===== Material for this task =====
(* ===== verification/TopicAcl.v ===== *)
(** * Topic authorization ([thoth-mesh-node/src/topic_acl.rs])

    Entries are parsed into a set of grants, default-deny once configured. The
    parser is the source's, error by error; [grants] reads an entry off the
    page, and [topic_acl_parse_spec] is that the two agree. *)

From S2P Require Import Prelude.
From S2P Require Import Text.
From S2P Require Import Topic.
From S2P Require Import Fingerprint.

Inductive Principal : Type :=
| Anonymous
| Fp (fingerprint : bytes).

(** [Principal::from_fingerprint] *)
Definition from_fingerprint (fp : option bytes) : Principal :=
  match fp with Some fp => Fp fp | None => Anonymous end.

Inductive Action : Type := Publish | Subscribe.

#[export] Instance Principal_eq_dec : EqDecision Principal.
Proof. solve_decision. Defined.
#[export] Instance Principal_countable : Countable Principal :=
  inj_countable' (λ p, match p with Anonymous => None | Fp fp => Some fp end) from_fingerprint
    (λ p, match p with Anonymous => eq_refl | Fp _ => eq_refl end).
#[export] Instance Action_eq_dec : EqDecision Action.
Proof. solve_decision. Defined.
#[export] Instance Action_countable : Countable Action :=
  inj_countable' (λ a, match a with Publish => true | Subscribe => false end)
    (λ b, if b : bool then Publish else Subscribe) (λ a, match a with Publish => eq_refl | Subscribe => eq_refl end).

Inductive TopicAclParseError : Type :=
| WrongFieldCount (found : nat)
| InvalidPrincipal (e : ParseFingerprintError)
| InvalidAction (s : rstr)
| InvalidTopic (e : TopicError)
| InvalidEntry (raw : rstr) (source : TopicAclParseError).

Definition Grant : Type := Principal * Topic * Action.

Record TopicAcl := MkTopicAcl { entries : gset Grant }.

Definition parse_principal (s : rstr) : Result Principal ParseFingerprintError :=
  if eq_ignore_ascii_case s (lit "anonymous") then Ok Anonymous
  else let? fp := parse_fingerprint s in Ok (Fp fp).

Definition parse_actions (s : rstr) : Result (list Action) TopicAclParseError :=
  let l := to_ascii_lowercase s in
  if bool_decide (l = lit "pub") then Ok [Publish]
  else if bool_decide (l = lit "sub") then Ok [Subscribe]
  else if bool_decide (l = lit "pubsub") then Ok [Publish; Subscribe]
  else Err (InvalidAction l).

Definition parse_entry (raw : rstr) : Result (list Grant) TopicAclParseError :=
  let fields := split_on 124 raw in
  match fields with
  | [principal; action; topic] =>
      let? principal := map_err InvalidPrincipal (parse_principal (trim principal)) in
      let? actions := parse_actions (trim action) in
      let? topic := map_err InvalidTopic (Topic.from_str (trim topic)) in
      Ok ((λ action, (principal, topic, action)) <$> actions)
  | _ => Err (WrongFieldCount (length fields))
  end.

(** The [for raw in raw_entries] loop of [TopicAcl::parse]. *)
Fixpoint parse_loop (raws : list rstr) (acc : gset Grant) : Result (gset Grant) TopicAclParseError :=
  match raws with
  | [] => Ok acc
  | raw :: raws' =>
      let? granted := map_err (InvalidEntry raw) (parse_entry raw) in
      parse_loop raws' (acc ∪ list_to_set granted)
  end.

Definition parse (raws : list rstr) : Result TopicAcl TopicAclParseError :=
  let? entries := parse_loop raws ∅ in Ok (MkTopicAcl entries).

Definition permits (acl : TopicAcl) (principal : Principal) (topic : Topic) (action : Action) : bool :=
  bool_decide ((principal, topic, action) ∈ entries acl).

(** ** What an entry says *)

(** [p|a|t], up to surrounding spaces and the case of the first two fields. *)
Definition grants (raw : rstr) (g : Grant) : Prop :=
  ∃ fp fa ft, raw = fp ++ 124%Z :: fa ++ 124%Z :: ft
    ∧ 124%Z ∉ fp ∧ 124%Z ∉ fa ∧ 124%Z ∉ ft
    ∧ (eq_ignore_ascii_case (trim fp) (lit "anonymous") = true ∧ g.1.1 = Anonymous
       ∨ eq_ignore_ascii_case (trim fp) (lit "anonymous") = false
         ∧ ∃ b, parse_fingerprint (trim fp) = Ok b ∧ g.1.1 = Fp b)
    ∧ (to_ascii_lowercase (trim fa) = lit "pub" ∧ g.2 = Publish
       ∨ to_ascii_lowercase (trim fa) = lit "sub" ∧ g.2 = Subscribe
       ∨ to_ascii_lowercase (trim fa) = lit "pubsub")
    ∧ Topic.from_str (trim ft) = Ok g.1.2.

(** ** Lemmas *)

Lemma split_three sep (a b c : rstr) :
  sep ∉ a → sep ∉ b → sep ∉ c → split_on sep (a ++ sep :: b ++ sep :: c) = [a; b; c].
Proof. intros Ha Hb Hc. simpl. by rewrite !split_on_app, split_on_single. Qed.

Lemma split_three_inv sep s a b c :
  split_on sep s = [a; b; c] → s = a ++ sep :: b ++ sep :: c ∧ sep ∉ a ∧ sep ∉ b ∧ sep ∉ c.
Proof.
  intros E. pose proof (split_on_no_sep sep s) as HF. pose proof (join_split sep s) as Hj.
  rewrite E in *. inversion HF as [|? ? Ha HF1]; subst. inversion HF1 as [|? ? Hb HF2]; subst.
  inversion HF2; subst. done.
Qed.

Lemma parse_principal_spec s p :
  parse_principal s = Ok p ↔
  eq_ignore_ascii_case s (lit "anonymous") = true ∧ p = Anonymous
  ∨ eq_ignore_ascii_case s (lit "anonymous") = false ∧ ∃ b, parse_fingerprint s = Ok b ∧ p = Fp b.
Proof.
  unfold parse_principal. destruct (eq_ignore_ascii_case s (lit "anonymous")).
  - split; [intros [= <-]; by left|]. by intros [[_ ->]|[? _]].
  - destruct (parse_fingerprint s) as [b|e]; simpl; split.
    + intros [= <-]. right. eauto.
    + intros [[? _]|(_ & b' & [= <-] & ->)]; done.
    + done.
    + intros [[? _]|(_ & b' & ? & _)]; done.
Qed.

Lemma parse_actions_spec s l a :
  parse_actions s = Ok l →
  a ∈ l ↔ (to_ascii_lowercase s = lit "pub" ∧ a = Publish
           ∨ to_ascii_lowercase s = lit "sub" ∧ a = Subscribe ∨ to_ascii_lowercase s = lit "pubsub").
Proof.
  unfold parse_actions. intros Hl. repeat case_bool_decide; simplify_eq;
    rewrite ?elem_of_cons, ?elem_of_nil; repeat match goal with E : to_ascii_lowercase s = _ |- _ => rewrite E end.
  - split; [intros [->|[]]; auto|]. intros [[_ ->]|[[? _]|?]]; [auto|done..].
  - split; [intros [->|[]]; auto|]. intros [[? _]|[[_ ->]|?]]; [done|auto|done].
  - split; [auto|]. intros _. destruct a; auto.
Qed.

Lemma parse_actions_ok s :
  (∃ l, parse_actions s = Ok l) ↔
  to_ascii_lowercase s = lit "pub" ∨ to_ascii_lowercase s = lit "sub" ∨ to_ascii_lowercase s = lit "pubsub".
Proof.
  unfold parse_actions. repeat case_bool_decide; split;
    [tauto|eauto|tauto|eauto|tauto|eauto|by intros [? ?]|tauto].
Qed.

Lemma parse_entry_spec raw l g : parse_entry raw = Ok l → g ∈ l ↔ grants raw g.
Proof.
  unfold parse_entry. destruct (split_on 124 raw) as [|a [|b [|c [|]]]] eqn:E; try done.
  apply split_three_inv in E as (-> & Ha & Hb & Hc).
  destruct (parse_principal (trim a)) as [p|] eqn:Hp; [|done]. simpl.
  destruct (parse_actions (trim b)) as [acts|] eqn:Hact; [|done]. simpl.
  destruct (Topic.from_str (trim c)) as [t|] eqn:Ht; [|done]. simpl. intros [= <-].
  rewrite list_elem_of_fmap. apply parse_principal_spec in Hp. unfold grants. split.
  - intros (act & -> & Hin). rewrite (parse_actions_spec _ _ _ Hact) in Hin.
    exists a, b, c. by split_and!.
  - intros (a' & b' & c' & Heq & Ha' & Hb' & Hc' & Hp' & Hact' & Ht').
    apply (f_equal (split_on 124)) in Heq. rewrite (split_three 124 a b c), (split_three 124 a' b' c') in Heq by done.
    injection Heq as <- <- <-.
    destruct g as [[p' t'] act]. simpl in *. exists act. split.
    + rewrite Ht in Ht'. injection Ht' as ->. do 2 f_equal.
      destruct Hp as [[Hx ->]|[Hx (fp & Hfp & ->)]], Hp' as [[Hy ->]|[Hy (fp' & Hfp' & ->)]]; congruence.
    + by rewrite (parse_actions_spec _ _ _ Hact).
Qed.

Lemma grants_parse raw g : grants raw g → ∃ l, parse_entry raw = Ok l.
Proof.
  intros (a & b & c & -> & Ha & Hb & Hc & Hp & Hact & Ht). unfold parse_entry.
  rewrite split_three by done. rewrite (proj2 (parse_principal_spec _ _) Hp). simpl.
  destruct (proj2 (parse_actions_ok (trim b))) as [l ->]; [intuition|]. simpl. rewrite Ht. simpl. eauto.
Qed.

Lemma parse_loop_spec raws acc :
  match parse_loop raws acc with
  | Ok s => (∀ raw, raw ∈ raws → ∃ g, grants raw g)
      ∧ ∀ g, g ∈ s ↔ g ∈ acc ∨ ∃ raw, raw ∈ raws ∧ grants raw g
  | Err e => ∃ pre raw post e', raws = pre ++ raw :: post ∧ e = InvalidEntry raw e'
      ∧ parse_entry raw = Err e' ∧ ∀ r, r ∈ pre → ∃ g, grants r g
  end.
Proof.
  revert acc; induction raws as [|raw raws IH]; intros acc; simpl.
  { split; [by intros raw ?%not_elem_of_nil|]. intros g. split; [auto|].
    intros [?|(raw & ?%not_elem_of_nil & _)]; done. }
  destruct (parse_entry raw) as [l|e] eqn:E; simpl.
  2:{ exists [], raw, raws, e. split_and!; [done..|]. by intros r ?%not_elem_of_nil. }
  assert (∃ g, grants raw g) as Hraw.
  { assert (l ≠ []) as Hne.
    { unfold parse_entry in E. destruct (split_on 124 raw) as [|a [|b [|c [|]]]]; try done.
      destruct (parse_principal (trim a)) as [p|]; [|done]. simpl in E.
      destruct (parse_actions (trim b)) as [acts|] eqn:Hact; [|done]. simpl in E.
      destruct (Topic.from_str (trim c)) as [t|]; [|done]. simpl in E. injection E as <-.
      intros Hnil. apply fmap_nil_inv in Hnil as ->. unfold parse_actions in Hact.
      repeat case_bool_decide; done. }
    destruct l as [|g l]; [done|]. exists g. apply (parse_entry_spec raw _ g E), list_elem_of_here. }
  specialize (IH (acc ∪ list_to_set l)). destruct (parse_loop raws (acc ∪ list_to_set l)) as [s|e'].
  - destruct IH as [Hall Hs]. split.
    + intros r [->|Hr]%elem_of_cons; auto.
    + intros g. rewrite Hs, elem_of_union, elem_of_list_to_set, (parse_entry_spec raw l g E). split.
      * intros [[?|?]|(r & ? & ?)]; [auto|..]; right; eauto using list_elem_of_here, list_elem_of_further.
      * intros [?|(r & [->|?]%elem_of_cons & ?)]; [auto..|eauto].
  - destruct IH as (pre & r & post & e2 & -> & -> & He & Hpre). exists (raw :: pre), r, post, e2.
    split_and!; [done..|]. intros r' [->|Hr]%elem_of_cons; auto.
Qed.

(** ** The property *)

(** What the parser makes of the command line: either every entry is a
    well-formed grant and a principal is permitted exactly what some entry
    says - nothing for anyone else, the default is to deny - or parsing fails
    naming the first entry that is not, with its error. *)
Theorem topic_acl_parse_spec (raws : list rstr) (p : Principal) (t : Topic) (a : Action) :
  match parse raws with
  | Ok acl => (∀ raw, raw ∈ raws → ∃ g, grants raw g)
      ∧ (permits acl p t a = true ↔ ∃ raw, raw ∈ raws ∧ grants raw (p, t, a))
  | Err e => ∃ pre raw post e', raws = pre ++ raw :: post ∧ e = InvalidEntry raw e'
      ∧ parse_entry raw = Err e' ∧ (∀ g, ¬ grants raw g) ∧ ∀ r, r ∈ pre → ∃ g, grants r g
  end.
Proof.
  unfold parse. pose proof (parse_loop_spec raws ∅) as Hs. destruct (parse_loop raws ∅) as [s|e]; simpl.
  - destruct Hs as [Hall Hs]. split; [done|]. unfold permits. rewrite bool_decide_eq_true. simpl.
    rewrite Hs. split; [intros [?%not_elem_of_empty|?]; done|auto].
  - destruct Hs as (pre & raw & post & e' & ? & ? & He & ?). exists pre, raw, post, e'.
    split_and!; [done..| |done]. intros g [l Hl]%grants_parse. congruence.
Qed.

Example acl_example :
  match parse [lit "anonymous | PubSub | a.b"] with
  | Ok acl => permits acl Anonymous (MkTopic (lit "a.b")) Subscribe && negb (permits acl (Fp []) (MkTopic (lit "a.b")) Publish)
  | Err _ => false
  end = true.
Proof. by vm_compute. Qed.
=====
*Problem:* From the records above, print only the lines between the one holding "ft) = Ok g.1.2." and the one holding "parse_actions s = Ok l →", inclusive, exactly as they stand.

*Exercise answer:*
    ∧ Topic.from_str (trim ft) = Ok g.1.2.

(** ** Lemmas *)

Lemma split_three sep (a b c : rstr) :
  sep ∉ a → sep ∉ b → sep ∉ c → split_on sep (a ++ sep :: b ++ sep :: c) = [a; b; c].
Proof. intros Ha Hb Hc. simpl. by rewrite !split_on_app, split_on_single. Qed.

Lemma split_three_inv sep s a b c :
  split_on sep s = [a; b; c] → s = a ++ sep :: b ++ sep :: c ∧ sep ∉ a ∧ sep ∉ b ∧ sep ∉ c.
Proof.
  intros E. pose proof (split_on_no_sep sep s) as HF. pose proof (join_split sep s) as Hj.
  rewrite E in *. inversion HF as [|? ? Ha HF1]; subst. inversion HF1 as [|? ? Hb HF2]; subst.
  inversion HF2; subst. done.
Qed.

Lemma parse_principal_spec s p :
  parse_principal s = Ok p ↔
  eq_ignore_ascii_case s (lit "anonymous") = true ∧ p = Anonymous
  ∨ eq_ignore_ascii_case s (lit "anonymous") = false ∧ ∃ b, parse_fingerprint s = Ok b ∧ p = Fp b.
Proof.
  unfold parse_principal. destruct (eq_ignore_ascii_case s (lit "anonymous")).
  - split; [intros [= <-]; by left|]. by intros [[_ ->]|[? _]].
  - destruct (parse_fingerprint s) as [b|e]; simpl; split.
    + intros [= <-]. right. eauto.
    + intros [[? _]|(_ & b' & [= <-] & ->)]; done.
    + done.
    + intros [[? _]|(_ & b' & ? & _)]; done.
Qed.

Lemma parse_actions_spec s l a :
  parse_actions s = Ok l →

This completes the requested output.